- Task instructions:
Please take the records that follow and repeat exactly the lines starting with the line with "(status : N) (text : str)" and going on through the line with "End handlers.".
--- --- ---
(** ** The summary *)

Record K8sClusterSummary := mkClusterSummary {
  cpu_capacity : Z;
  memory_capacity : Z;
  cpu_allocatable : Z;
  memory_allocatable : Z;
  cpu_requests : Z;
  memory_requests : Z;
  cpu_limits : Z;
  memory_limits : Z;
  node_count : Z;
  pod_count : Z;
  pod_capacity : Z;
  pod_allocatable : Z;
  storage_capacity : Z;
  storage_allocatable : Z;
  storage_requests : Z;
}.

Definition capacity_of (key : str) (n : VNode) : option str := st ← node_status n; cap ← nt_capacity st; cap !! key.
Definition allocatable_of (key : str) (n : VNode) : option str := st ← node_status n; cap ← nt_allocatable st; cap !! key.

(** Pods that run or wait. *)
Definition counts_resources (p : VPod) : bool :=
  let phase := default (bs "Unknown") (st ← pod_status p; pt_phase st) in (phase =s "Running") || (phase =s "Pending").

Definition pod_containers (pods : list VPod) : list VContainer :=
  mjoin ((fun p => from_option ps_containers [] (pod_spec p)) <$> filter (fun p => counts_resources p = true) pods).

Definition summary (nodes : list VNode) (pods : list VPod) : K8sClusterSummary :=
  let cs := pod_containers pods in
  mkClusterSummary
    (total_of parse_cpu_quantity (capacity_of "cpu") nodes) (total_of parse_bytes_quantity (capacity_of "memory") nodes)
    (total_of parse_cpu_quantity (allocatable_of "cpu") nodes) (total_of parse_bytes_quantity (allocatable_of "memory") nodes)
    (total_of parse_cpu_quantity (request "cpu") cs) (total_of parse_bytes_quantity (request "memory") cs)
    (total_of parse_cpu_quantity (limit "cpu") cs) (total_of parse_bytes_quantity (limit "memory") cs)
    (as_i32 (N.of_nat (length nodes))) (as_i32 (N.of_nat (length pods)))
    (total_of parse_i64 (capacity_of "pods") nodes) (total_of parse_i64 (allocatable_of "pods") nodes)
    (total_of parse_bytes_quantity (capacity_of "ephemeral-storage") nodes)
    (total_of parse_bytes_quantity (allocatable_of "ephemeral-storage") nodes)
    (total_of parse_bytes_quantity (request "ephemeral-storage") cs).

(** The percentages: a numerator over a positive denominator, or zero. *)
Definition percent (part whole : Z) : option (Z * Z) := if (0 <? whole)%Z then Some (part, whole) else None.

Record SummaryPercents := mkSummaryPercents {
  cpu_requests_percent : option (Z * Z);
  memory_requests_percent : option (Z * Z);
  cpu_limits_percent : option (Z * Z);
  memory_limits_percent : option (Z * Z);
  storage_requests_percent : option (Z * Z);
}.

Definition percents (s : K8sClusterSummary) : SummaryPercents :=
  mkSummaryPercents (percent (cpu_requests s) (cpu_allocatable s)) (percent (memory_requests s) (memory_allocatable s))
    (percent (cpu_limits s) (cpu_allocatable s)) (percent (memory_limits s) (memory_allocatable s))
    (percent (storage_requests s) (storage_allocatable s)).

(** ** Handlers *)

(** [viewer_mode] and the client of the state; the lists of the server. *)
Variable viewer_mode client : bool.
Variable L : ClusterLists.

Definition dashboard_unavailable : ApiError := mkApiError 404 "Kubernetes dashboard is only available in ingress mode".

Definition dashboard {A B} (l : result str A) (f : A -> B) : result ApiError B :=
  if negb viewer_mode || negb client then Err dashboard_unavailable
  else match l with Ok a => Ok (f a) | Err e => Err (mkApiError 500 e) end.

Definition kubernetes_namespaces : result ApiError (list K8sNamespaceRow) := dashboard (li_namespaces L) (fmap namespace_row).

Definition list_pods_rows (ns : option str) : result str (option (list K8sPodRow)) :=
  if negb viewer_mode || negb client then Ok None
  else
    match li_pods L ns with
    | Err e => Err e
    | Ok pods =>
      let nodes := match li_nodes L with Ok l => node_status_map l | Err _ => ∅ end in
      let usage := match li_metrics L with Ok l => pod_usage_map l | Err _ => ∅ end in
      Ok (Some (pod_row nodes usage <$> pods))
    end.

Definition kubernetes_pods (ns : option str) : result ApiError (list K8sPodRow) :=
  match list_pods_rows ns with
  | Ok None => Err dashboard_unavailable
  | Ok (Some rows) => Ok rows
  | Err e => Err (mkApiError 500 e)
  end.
--- --- ---
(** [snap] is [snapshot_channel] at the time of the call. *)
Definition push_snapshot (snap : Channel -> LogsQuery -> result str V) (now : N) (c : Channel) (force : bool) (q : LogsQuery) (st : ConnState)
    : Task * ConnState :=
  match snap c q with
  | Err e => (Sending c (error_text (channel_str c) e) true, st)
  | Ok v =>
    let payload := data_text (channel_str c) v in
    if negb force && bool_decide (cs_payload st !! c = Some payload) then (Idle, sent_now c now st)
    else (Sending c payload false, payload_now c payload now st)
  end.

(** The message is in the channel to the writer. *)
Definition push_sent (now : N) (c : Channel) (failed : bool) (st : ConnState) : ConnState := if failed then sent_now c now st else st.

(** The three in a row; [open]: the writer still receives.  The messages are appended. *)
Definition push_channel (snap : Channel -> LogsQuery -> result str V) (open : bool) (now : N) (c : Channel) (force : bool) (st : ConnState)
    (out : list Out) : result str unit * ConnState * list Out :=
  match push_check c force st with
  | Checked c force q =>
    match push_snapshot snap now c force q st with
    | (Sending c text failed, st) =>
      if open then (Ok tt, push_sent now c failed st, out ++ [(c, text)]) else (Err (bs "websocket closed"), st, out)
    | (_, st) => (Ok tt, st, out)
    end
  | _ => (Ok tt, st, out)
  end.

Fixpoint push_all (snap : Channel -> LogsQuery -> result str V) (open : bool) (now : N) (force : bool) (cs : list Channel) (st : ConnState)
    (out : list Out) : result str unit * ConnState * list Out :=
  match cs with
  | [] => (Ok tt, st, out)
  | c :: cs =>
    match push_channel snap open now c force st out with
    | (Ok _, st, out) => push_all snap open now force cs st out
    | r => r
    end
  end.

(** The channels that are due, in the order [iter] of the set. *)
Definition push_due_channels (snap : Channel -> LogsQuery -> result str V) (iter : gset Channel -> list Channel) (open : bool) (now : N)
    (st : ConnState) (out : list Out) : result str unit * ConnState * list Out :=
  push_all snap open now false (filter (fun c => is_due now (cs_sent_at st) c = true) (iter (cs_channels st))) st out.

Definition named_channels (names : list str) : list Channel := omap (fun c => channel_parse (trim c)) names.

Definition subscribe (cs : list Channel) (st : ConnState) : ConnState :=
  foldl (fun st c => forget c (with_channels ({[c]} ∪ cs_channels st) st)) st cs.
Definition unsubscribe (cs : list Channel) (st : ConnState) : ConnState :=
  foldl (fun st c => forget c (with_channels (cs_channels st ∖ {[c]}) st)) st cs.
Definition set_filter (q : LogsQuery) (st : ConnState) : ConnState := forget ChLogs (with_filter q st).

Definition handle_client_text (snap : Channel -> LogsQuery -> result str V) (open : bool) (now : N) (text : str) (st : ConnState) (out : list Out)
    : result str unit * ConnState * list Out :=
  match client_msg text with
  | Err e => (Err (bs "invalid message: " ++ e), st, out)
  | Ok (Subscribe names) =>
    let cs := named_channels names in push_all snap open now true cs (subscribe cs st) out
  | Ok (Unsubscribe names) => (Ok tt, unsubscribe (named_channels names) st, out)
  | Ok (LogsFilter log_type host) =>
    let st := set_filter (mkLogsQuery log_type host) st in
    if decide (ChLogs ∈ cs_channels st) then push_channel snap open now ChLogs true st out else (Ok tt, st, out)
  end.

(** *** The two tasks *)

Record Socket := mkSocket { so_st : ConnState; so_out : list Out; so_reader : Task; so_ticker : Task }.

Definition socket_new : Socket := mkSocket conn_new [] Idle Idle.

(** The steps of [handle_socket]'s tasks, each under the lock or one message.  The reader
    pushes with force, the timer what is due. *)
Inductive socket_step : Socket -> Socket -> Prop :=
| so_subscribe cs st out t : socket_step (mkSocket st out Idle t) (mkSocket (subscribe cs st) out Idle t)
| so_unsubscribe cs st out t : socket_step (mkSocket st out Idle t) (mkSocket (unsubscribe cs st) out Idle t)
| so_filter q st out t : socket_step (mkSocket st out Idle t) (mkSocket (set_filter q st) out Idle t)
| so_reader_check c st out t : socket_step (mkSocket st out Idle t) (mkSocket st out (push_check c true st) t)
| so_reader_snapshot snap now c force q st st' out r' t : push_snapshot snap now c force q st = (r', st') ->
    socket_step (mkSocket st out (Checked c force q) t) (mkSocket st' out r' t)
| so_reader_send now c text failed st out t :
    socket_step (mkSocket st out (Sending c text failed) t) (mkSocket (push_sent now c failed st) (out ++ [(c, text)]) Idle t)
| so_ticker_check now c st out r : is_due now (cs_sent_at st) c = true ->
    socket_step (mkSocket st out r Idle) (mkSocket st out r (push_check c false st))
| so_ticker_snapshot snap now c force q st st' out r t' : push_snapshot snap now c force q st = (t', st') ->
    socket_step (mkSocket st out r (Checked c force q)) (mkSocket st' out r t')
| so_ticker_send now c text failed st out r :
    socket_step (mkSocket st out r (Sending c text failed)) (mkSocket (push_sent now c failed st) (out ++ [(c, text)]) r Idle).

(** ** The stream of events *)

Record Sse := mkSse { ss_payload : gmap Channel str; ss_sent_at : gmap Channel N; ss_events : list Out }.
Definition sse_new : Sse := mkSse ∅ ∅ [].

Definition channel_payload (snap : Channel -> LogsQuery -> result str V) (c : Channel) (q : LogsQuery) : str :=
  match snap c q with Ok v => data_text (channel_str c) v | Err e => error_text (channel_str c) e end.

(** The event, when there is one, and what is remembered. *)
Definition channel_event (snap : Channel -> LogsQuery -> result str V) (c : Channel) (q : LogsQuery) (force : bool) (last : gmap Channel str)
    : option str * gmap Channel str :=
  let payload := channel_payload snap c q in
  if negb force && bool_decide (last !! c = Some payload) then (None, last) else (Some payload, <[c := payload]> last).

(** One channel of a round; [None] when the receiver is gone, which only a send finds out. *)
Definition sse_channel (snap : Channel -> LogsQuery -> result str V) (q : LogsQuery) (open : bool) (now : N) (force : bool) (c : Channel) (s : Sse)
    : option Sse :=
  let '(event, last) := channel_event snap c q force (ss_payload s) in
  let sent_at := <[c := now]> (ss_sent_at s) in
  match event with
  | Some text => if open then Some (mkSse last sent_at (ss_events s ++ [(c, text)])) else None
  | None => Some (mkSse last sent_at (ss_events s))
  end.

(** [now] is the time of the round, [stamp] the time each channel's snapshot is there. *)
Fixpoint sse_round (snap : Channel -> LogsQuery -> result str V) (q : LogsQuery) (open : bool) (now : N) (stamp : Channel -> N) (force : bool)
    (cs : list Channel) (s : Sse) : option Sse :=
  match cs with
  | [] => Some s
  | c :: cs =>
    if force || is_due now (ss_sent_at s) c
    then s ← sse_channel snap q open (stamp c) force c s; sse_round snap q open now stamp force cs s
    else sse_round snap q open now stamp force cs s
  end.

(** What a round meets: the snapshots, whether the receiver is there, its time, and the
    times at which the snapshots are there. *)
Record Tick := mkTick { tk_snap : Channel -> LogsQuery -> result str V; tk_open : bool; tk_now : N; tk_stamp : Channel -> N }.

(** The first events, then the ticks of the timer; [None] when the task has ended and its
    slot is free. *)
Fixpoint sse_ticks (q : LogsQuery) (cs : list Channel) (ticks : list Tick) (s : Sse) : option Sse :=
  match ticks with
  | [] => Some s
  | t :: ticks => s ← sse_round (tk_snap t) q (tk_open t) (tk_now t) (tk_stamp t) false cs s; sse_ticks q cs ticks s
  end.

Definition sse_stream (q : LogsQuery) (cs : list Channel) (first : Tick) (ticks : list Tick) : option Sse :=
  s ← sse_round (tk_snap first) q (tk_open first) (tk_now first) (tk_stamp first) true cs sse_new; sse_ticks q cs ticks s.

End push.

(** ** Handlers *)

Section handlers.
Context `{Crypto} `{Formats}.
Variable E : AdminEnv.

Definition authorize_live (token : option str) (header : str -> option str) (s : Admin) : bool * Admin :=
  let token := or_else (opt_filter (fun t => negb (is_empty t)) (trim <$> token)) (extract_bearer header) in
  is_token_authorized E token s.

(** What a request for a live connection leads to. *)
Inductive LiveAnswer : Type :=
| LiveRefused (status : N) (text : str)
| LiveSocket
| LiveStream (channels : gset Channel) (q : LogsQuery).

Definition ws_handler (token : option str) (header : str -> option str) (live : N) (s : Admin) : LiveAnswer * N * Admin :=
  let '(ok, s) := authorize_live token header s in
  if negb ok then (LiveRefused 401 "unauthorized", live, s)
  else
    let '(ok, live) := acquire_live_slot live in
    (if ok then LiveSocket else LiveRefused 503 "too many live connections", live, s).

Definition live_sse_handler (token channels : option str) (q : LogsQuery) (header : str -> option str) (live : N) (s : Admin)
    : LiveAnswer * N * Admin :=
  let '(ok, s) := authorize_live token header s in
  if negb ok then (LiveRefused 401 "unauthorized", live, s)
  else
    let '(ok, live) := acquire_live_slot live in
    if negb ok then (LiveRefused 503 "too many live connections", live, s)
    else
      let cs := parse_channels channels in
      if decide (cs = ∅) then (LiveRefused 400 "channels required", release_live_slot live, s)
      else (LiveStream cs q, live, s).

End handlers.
--- --- ---
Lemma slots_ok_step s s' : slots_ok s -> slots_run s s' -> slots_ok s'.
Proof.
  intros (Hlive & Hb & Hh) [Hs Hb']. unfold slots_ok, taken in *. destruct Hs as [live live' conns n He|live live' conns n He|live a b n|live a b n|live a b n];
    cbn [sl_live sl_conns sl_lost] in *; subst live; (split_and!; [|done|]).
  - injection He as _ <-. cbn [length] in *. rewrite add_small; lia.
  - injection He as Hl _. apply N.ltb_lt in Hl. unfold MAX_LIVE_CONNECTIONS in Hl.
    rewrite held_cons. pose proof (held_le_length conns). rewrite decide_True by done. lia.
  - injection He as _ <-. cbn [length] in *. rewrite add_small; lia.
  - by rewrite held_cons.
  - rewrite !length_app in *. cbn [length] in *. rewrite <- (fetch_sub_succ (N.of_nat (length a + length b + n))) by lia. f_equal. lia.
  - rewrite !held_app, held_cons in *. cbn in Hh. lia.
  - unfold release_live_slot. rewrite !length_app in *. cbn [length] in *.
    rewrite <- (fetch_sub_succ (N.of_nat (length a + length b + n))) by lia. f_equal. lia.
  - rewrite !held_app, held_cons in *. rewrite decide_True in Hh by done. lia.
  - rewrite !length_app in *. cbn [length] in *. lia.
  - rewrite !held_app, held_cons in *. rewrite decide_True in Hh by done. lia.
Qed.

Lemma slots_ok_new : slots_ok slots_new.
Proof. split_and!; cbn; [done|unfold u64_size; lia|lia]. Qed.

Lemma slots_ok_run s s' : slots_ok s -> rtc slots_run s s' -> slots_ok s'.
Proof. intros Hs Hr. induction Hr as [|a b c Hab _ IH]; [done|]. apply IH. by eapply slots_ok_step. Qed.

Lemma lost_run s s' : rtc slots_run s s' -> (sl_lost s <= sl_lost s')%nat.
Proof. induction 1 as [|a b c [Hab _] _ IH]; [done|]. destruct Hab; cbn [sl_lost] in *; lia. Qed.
--- --- ---
- Exercise output:
| LiveRefused (status : N) (text : str)
| LiveSocket
| LiveStream (channels : gset Channel) (q : LogsQuery).

Definition ws_handler (token : option str) (header : str -> option str) (live : N) (s : Admin) : LiveAnswer * N * Admin :=
  let '(ok, s) := authorize_live token header s in
  if negb ok then (LiveRefused 401 "unauthorized", live, s)
  else
    let '(ok, live) := acquire_live_slot live in
    (if ok then LiveSocket else LiveRefused 503 "too many live connections", live, s).

Definition live_sse_handler (token channels : option str) (q : LogsQuery) (header : str -> option str) (live : N) (s : Admin)
    : LiveAnswer * N * Admin :=
  let '(ok, s) := authorize_live token header s in
  if negb ok then (LiveRefused 401 "unauthorized", live, s)
  else
    let '(ok, live) := acquire_live_slot live in
    if negb ok then (LiveRefused 503 "too many live connections", live, s)
    else
      let cs := parse_channels channels in
      if decide (cs = ∅) then (LiveRefused 400 "channels required", release_live_slot live, s)
      else (LiveStream cs q, live, s).

End handlers.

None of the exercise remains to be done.